**** Data for analysis ****
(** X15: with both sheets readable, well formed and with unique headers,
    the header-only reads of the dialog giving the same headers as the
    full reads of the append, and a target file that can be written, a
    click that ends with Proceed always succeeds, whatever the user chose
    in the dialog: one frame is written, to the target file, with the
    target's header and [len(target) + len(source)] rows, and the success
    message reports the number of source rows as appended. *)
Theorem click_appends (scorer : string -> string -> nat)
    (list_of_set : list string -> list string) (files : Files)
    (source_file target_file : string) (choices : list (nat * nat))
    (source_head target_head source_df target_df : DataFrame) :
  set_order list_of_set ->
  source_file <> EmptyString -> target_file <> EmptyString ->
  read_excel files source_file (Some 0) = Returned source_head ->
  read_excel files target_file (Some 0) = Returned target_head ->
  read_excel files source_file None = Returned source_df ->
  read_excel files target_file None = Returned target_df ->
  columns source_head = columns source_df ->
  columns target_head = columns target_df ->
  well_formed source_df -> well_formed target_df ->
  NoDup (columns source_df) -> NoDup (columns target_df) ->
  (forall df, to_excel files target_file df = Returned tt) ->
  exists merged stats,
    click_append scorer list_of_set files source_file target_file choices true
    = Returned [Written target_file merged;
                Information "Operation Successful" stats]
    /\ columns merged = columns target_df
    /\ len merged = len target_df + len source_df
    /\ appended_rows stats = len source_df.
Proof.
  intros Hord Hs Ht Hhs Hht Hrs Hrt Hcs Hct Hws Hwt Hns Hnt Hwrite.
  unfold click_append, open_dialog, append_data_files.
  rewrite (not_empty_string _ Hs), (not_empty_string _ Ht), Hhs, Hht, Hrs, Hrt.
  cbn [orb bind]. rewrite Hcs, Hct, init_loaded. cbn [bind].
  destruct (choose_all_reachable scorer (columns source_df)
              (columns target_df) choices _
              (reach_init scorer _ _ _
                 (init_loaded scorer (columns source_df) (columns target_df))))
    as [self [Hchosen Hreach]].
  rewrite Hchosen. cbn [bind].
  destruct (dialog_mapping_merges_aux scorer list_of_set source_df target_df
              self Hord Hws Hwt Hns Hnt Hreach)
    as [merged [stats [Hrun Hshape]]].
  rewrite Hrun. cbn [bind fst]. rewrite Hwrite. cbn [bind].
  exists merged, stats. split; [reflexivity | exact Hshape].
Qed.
****
**** Data for analysis ****
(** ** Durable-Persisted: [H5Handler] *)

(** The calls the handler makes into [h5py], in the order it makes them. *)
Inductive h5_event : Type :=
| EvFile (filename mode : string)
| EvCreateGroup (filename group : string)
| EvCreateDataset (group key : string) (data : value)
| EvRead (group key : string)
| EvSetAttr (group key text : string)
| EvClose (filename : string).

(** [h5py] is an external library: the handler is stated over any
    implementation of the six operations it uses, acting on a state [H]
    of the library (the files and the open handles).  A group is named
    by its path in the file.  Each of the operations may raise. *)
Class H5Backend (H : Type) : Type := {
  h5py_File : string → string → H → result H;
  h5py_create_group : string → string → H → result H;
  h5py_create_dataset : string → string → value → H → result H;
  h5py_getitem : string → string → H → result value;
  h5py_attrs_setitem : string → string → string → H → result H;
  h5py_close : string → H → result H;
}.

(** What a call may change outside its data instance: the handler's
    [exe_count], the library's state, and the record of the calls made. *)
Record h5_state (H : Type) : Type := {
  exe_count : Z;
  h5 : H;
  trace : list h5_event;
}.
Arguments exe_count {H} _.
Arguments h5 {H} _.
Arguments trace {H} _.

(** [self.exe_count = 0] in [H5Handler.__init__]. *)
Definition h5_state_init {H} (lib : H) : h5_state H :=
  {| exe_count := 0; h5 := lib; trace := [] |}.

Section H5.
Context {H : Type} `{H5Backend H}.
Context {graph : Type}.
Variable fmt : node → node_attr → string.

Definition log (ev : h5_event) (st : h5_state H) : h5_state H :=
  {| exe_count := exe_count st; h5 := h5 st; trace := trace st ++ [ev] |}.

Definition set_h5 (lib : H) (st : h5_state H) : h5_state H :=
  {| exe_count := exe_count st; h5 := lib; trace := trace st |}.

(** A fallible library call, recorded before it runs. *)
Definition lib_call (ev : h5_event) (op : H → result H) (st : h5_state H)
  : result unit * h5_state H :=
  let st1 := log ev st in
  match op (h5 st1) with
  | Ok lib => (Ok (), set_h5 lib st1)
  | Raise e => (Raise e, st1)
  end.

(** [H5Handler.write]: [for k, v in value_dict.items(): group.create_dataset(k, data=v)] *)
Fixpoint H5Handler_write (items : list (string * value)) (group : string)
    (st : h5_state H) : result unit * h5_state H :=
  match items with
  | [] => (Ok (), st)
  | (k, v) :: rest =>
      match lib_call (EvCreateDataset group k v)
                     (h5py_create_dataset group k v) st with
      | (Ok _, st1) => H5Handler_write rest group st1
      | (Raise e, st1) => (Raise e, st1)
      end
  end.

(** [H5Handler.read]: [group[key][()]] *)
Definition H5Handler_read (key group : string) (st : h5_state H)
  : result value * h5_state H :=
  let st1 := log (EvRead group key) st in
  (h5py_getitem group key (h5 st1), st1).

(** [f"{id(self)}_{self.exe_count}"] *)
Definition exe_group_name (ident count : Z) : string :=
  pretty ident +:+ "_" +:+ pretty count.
****
• Exercise: What you give back should be only the lines of the records above, starting at the line with "(** X15: with" and ending at the line with "Theorem click_appends (scorer", restated word for word.

• Output of the task:
(** X15: with both sheets readable, well formed and with unique headers,
    the header-only reads of the dialog giving the same headers as the
    full reads of the append, and a target file that can be written, a
    click that ends with Proceed always succeeds, whatever the user chose
    in the dialog: one frame is written, to the target file, with the
    target's header and [len(target) + len(source)] rows, and the success
    message reports the number of source rows as appended. *)
Theorem click_appends (scorer : string -> string -> nat)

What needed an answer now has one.